Back to my own experience, and I’m pretty sure that if this is what’s happening when I’m on holiday, it’s not due to migration or a need to breathe while swimming! So it’s back to the theory of my brain looking out for me while I sleep.

I can’t help but wonder then if the level of security you feel in a hotel, friend’s house or holiday rental would make a difference.

Maybe I’ll string up some empty cans by the front door next time to see if that can reassure my half-asleep brain…

Your views

Have you noticed this first night effect? Perhaps you have a technique that helps you sleep when traveling? Let me know in the comments!

9 thoughts on “Why You Can’t Sleep Well On The First Night In A New Place”

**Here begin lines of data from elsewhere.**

(* ===== verification/FuseDriver.v ===== *)
(** * The walk of the peephole pass

    [runPeepholeFusions] of [internal/compile/passes/optimise_driver.go]: at
    every word the first fusion that matches rewrites its window, and a load
    no fusion took is shortened.  The jump targets are those of the body before
    the walk. *)

From S2P Require Import Prelude SafeConv Register Opcode Instruction Shapes Spec JumpLayout Jumps.
From S2P Require Import Extension Function Builder Verify VerifySound Machine MachineSafe MachineFlow.
From S2P Require Import FuseNarrow PassFacts Liveness Peephole CopyFusion MoveElim.

Definition OptimisationLoopCheckMask : Z := 1023.

Section driver.
Context (debugVars : option (list DebugVarEntry)) (StructLayoutTable : list StructFieldLayout).
(** Whether the context is cancelled when the walk is at a word. *)
Context (cancelled : Z → bool).

Definition peepholeFusions (J : gset Z) (f : CompiledFunction) : list (Z → option CompiledFunction) :=
  [FuseCopyStructFieldGeneralT0 StructLayoutTable J f;
   fuseLongPatterns J f;
   FuseThreeInstrPatterns J f;
   FuseCompareRegJump J f;
   FuseArithConst debugVars J f;
   FuseAddIntJump J f;
   FuseConcatRune J f;
   FuseAppendMove J f;
   fuseMoveElimination J f;
   FuseStringIndexToInt J f].

(** One turn of the loop. *)
Definition peepholeAt (J : gset Z) (f : CompiledFunction) (i : Z) : CompiledFunction :=
  match firstOf (peepholeFusions J f) i with
  | Some f => f
  | None => OptimiseLoadUintConst (OptimiseLoadIntConst f i) i
  end.

(** The function as the walk leaves it, and whether it got to the end. *)
Fixpoint peepholeWalk (J : gset Z) (f : CompiledFunction) (positions : list Z) : CompiledFunction * bool :=
  match positions with
  | [] => (f, true)
  | i :: positions =>
      if (Z.land i OptimisationLoopCheckMask =? 0) && cancelled i then (f, false)
      else peepholeWalk J (peepholeAt J f i) positions
  end.

Definition runPeepholeFusions (f : CompiledFunction) : CompiledFunction * bool :=
  peepholeWalk (JumpTargetsOf (Body f)) f (seqZ 0 (zlen (Body f))).
End driver.
(** One jump of the second loop. *)
Definition markJump (body : list Instruction) (state : list bool * bool) (pc : Z)
    : option (list bool * bool) :=
  let '(dead, changed) := state in
  isDead ← zget dead pc;
  if isDead : bool then Some state
  else match JumpTargetAt body pc with
  | None => Some state
  | Some target =>
      landing ← nextLiveWord dead target;
      next ← nextLiveWord dead (pc + 1);
      if landing =? next then Some (zset dead pc true, true) else Some state
  end.

Definition foldOption {S A} (step : S → A → option S) (s : S) (l : list A) : option S :=
  foldl (λ s a, s ← s; step s a) (Some s) l.

(** The turns of the second loop: each but the last marks a jump. *)
Fixpoint markJumps (fuel : nat) (body : list Instruction) (jumps : list Z) (dead : list bool)
    : option (list bool) :=
  match fuel with
  | O => Some dead
  | S fuel =>
      '(dead, changed) ← foldOption (markJump body) (dead, false) jumps;
      if changed : bool then markJumps fuel body jumps dead else Some dead
  end.

Definition markDeadWords (body : list Instruction) : option (list bool) :=
  let '(dead, jumps) :=
    foldl (markWord body) (replicate (length body) false, []) (walk body 0 (zlen body)) in
  markJumps (S (length jumps)) body jumps dead.
Lemma word_cases p : 0 <= p < zlen body →
  ordinary p ∨ (∃ b, blocks !! p = Some b) ∨ ∃ j b, blocks !! j = Some b ∧ p = end_ b.
Proof.
  intros Hp. destruct (blocks !! p) as [b|] eqn:Hb; [right; left; by exists b|].
  destruct (decide (p ∈ movedWords blocks)) as [(j & b & Hj & Hr)%elem_of_moved|Hm].
  - destruct (decide (p = end_ b)) as [->|Hne]; [right; right; by exists j, b|left].
    intros j' b' Hj'. split; [congruence|]. intros ->. destruct (end_range _ _ Hj') as (_ & _ & ?).
    destruct (disjoint j b j' b' (end_ b') Hj Hj' Hr) as [_ Hsame]. specialize (Hsame ltac:(lia)). subst j'.
    congruence.
  - left. intros j b Hj. split; [congruence|]. intros ->. apply Hm, elem_of_moved.
    destruct (end_range _ _ Hj) as (_ & _ & ?). exists j, b. split; [done|lia].
Qed.

Lemma order_covers p : 0 <= p < zlen body → ∃ k, (p, k) ∈ order.
Proof.
  intros Hp. destruct (po_apart _ _ _ _ Hok) as [claimed Ha]. pose proof (po_length _ _ _ _ Hok) as Hlen.
  destruct (word_cases p Hp) as [Hord|[[b Hb]|(j & b & Hb & ->)]].
  - exists (livePC dead p). by eapply (order_has body dead claimed blocks Ha Hlen).
  - exists false. eapply (comes_after_in body dead), (after_jump body dead claimed blocks Ha Hlen). exact Hb.
  - exists false. by eapply (end_in_order body dead claimed blocks Ha Hlen j).
Qed.

Lemma live_in_order p : 0 <= p < zlen body → ordinary p → zget dead p = Some false → (p, true) ∈ order.
Proof.
  intros Hp Hord Hlive. destruct (po_apart _ _ _ _ Hok) as [claimed Ha].
  pose proof (order_has body dead claimed blocks Ha (po_length _ _ _ _ Hok) p Hp Hord) as Hin.
  unfold livePC in Hin. by rewrite bool_decide_eq_true_2 in Hin.
Qed.

Lemma in_order_live p : (p, true) ∈ order → 0 <= p < zlen body ∧ zget dead p = Some false ∧ ordinary p.
Proof.
  destruct (po_apart _ _ _ _ Hok) as [claimed Ha].
  apply (order_kept body dead claimed blocks Ha (po_length _ _ _ _ Hok)).
Qed.

Lemma elem_of_kept p l : p ∈ kept l ↔ (p, true) ∈ l.
Proof.
  unfold kept. rewrite list_elem_of_In, in_map_iff. split.
  - intros ([q k] & <- & Hin%list_elem_of_In). apply list_elem_of_filter in Hin as [Hk Hin]. cbn in *. by subst.
  - intros Hin. exists (p, true). split; [done|]. by apply list_elem_of_In, list_elem_of_filter.
Qed.

Lemma NoDup_kept : NoDup (kept order).
Proof.
  destruct (po_apart _ _ _ _ Hok) as [claimed Ha]. apply (sublist_NoDup _ (map fst order)).
  - apply (NoDup_order body dead claimed blocks Ha (po_length _ _ _ _ Hok)).
  - unfold kept. apply fmap_sublist, sublist_filter.
Qed.

Lemma kept_bound : zlen (kept order) <= zlen body.
Proof.
  assert (Hs : kept order ⊆+ seqZ 0 (zlen body)).
  { apply NoDup_submseteq; [apply NoDup_kept|]. intros p (Hr & _)%elem_of_kept%in_order_live.
    apply elem_of_seqZ. lia. }
  apply submseteq_length in Hs. rewrite length_seqZ in Hs. lia.
Qed.
End plan.

Lemma SetJumpTarget_length body pc target body' :
  SetJumpTarget body pc target = Some body' → length body' = length body.
Proof.
  unfold SetJumpTarget, setExtension24Offset. intros H.
  repeat match type of H with
  | context [match ?m with _ => _ end] => destruct m
  | context [mbind _ ?m] => destruct m; cbn [mbind option_bind] in H
  end; try done; injection H as <-; by rewrite length_zset.
Qed.

Lemma reencode_length old map_ os cur b b' :
  reencode old map_ os cur b = Some (Some b') → length b' = length b.
Proof.
  revert cur b. induction os as [|q os IH]; intros cur b; cbn [reencode]; [by intros [= ->]|].
  case_if; [apply IH|]. destruct (JumpTargetAt old q) as [t|]; [|apply IH].
  destruct (zget map_ t) as [t'|]; [|done]. cbn [mbind option_bind].
  destruct (SetJumpTarget b cur t') as [b1|] eqn:Hs; [|done]. intros ->%IH. by eapply SetJumpTarget_length.
Qed.

(** ** The rebuilt body *)

Section rebuilt.
Context (body : list Instruction) (marks dead : list bool) (blocks : gmap Z straightBlock).
Context (Hok : plan_ok body marks dead blocks).

#[local] Notation order := (orderOf dead blocks 0 (zlen body)).
#[local] Notation after p k q := (comes_after body dead blocks p k q).
#[local] Notation ordinary p := (ordinary blocks p).

Context (r : bodyRewrite) (Hplaced : placed body order r).
Context (body' : list Instruction)
  (Hre : reencode body (newPC (finish r)) (origin r) 0 (rbody r) = Some (Some body')).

  1. How about the opposite? I have been struggling with my urge to change the place of sleep every once in a while. Every first night in a new place is a blessing to me, since I can finally fall asleep, I don’t wake up at night and I don’t have nightmares. Once I get used to a new home – I feel that I need to spend a night or two elsewhere again (might be another room, or someone else’s house)

    1. Hi Linda
      Thanks for your comment. It’s very interesting, but not something I know much about as it’s the opposite to my own experience, as you point out! How long do you usually find it takes before the urge happens? Is it less if you take holidays or trips from time to time? Maybe it’s an expression of the old ‘itchy feet’ syndrome some travellers (like me) get from time to time.
      Regards
      Ethan

  2. Hi Ethan,
    I am so relieved after reading your article. My girlfriend rented a new apartment a week ago and she asked me to come over to spend the night with her. I noticed that she slept earlier than me which was unusual whenever she visited me. Finally, I fell asleep and had a nightmare. I woke up and realized I have just slept for 40mins. After an hour I fell asleep and again another nightmare. It was so scary I had to check up the internet. Now I know the reason! Thank you.

    1. Hi Austin
      Thanks for your comment. I’m glad the article was useful to you. Hopefully, you’ll learn to sleep there peacefully soon enough.
      Regards
      Ethan

  3. Interesting reading for sure. I experienced the same effects when I slept in a new environment. I had to take a sleep aid just for my mind to rest. What the article said about being alert to sounds, I experienced that also. The curtain was touching the lamp shade and it was a gentle swishing sound and that was disturbing to me. It was so distracting that I had to get up and move the night table away from the curtain. Really enjoy the article.

    1. Hi Deborah
      Thanks for your comment, and compliment. I’m glad you enjoyed the article! I’m the same with even gentle sounds – it doesn’t need to be much to keep me awake in a new place. For me, it’s the unfamiliarity of the sound, not the volume, that bothers me.
      Regards
      Ethan

  4. hey ethan!
    i have noticed the first-night effect. what helps me is inspecting the new room. i mean i try to really take it in. interact with most of the objects, look at them, touch them, mark my territory in a way.
    thus feeding the part of my brain which stays alert and which thinks its in danger.

    id like to come back to this site and read/talk some more when i find more time. <3

    1. Hi Dušan
      Thanks for your comment and your very interesting ideas. It sounds like a very good way to tackle the issue. I can totally see how that might help put the brain at ease, at least a little.